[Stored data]
---

(** C9 as stated fails.  The ratios are plain float divisions: 100 over a
    zero denominator is +infinity, not an undefined value, and it is above
    0.015; so in every run that returns, a row of
    ["%-close-bb_lower-period"] whose lower band is 0 under a close of 100
    is +infinity.  And a condition over an undefined value can hold: [!=]
    is true of it, as on the first row of the relative volume of two
    candles, which is undefined whatever the indicator library returns. *)
Lemma zero_denominator_gives_infinity :
  F64.div (F64.lit 100) (F64.lit 0) = S754_infinity false ∧
  F64.is_nan (S754_infinity false) = false ∧
  F64.gt (S754_infinity false) (F64.lit 0.015) = true ∧
  (∀ ta rolling_mean df df' period close lower i,
     FreqAI.feature_engineering_expand_all ta rolling_mean df period = Some df' →
     num_col df "close" = Some close →
     num_col df' "bb_lowerband-period" = Some lower →
     close !! i = Some (F64.lit 100) → lower !! i = Some (F64.lit 0) →
     ∃ ratio, num_col df' "%-close-bb_lower-period" = Some ratio ∧
              ratio !! i = Some (S754_infinity false)) ∧
  F64.ne F64.nan (F64.lit 1) = true ∧
  (∀ ta rolling_mean df',
     min_periods rolling_mean →
     FreqAI.feature_engineering_expand_all ta rolling_mean Frames.two_candles 14
     = Some df' →
     ∃ ratio, num_col df' "%-relative_volume-period" = Some ratio ∧
              ratio !! 0 = Some F64.nan) ∧
  is_Some (FreqAI.feature_engineering_expand_all (Frames.undefined_indicators 2) (windowed mean)
             Frames.two_candles 14).
Proof.
  split; [by_eval |]. split; [by_eval |]. split; [by_eval |].
  split; [| split; [by_eval | split]].
  - intros ta rolling_mean df df' period close lower i Hrun Hclose Hlower Hc Hl.
    destruct (ratio_feature_columns ta rolling_mean df df' period Hrun)
      as (close' & volume & lower' & mid & upper & Hclose' & _ & Hlower' & _ & _ & _
          & Hratio & _).
    assert (close' = close) by congruence. assert (lower' = lower) by congruence.
    subst. eexists. split; [exact Hratio |].
    apply (lookup_ser_div _ _ _ _ _ Hc Hl).
  - intros ta rolling_mean df' Hmin Hrun.
    destruct (ratio_feature_columns ta rolling_mean _ df' 14 Hrun)
      as (close & volume & lower & mid & upper & _ & Hvolume & _ & _ & _ & _ & _
          & Hratio).
    eexists. split; [exact Hratio |].
    assert (volume = F64.lit <$> [10; 12]%float) as ->
      by (vm_compute in Hvolume; injection Hvolume as <-; reflexivity).
    apply lookup_ser_div with (x := F64.lit 10) (y := F64.nan); [reflexivity |].
    apply (proj2 (Hmin 14 _)); [cbn; lia | lia | left; lia].
  - eexists. by_eval.
Qed.

(** C9, amended: in the three ratio features (band width over the middle
    band, close over the lower band, volume over its rolling mean), a row
    whose denominator is undefined is undefined, and every ordering and
    every equality over it is false, while [!=] is true; a row whose
    denominator is zero is undefined when its numerator is zero or
    undefined and is an infinity otherwise; no such row is zero.  The
    relative volume is undefined on the rows before the first complete
    window. *)
Theorem ratio_features_propagate
    (ta : Indicators) (rolling_mean : nat → list f64 → list f64)
    (df df' : DataFrame) (period : nat) :
  min_periods rolling_mean →
  FreqAI.feature_engineering_expand_all ta rolling_mean df period = Some df' →
  ∃ close volume lower mid upper bb_width close_bb_lower relative_volume,
    num_col df "close" = Some close ∧
    num_col df "volume" = Some volume ∧
    num_col df' "bb_lowerband-period" = Some lower ∧
    num_col df' "bb_middleband-period" = Some mid ∧
    num_col df' "bb_upperband-period" = Some upper ∧
    num_col df' "%-bb_width-period" = Some bb_width ∧
    num_col df' "%-close-bb_lower-period" = Some close_bb_lower ∧
    num_col df' "%-relative_volume-period" = Some relative_volume ∧
    ∀ i,
      (∀ l m u, lower !! i = Some l → mid !! i = Some m → upper !! i = Some u →
         ∃ q, bb_width !! i = Some q ∧ q = F64.div (F64.sub u l) m ∧
              unusable_denominator (F64.sub u l) m q) ∧
      (∀ c l, close !! i = Some c → lower !! i = Some l →
         ∃ q, close_bb_lower !! i = Some q ∧ q = F64.div c l ∧
              unusable_denominator c l q) ∧
      (∀ v, volume !! i = Some v →
         ∃ q r, rolling_mean period volume !! i = Some r ∧
                relative_volume !! i = Some q ∧ q = F64.div v r ∧
                unusable_denominator v r q ∧
                (i < period - 1 → F64.is_nan q = true)).
Proof.
  intros Hmin Hrun.
  destruct (ratio_feature_columns ta rolling_mean df df' period Hrun)
    as (close & volume & lower & mid & upper & Hclose & Hvolume
        & Hl & Hm & Hu & Hw & Hr & Hv).
  exists close, volume, lower, mid, upper. eexists. eexists. eexists.
  split; [exact Hclose |]. split; [exact Hvolume |].
  split; [exact Hl |]. split; [exact Hm |]. split; [exact Hu |].
  split; [exact Hw |]. split; [exact Hr |]. split; [exact Hv |].
  intros i. split; [| split].
  - intros l m u Hli Hmi Hui. exists (F64.div (F64.sub u l) m).
    split; [auto with rows |].
    split; [reflexivity | apply div_unusable_denominator].
  - intros c l Hci Hli. exists (F64.div c l). split; [auto with rows |].
    split; [reflexivity | apply div_unusable_denominator].
  - intros v Hvi.
    assert (Hi : i < length volume) by (eapply lookup_lt_Some, Hvi).
    destruct (lookup_lt_is_Some_2 (rolling_mean period volume) i) as [r Hri].
    { rewrite (proj1 (Hmin period volume)). exact Hi. }
    exists (F64.div v r), r. split; [exact Hri |].
    split; [apply (lookup_ser_div _ _ _ _ _ Hvi Hri) |].
    split; [reflexivity |]. split; [apply div_unusable_denominator |].
    intros Hwarm.
    rewrite (proj2 (Hmin period volume) i Hi) in Hri by (lia || (left; lia)).
    injection Hri as <-.
    apply (proj1 (div_unusable_denominator v F64.nan)). reflexivity.
Qed.

Lemma ratio_features_propagate_witness :
  ∃ df' close_bb_lower,
    FreqAI.feature_engineering_expand_all (Frames.undefined_indicators 2) (windowed mean)
      Frames.two_candles 14 = Some df' ∧
    num_col df' "%-close-bb_lower-period" = Some close_bb_lower ∧
    ∃ q, close_bb_lower !! 0 = Some q ∧ F64.is_nan q = true ∧
         F64.gt q (F64.lit 0.015) = false ∧ F64.ne q (F64.lit 0.015) = true.
Proof.
  destruct (FreqAI.feature_engineering_expand_all (Frames.undefined_indicators 2)
              (windowed mean) Frames.two_candles 14) as [df' |] eqn:Hrun;
    [| vm_compute in Hrun; discriminate Hrun].
  destruct (ratio_features_propagate (Frames.undefined_indicators 2) (windowed mean)
              Frames.two_candles df' 14 (windowed_min_periods mean) Hrun)
    as (close & volume & lower & mid & upper & bb_width & close_bb_lower
        & relative_volume & Hclose & _ & Hlower & _ & _ & _ & Hratio & _ & Hrows).
  exists df', close_bb_lower. split; [reflexivity |]. split; [exact Hratio |].
  destruct (Hrows 0) as (_ & Hclose_lower & _).
  assert (Hc : close = F64.lit <$> [101; 102]%float)
    by (vm_compute in Hclose; injection Hclose as <-; reflexivity).
  assert (Hl : lower = [F64.nan; F64.nan]).
  { vm_compute in Hrun. injection Hrun as <-.
    vm_compute in Hlower. injection Hlower as <-. reflexivity. }
  edestruct (Hclose_lower (F64.lit 101) F64.nan) as (q & Hq & _ & Hnan & _).
  - rewrite Hc. reflexivity.
  - rewrite Hl. reflexivity.
  - exists q. split; [exact Hq |].
    destruct (Hnan eq_refl) as [Hqnan Hcmp]. split; [exact Hqnan |].
    split; apply (Hcmp (F64.lit 0.015)).
Defined.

---

--- TASK TO COMPLETE ---
In the entries above, find the line with "apply lookup_ser_div with" and the line with "Theorem ratio_features_propagate", then set down exactly those two and every line between them, nothing else.

--- WRITTEN SOLUTION ---
    apply lookup_ser_div with (x := F64.lit 10) (y := F64.nan); [reflexivity |].
    apply (proj2 (Hmin 14 _)); [cbn; lia | lia | left; lia].
  - eexists. by_eval.
Qed.

(** C9, amended: in the three ratio features (band width over the middle
    band, close over the lower band, volume over its rolling mean), a row
    whose denominator is undefined is undefined, and every ordering and
    every equality over it is false, while [!=] is true; a row whose
    denominator is zero is undefined when its numerator is zero or
    undefined and is an infinity otherwise; no such row is zero.  The
    relative volume is undefined on the rows before the first complete
    window. *)
Theorem ratio_features_propagate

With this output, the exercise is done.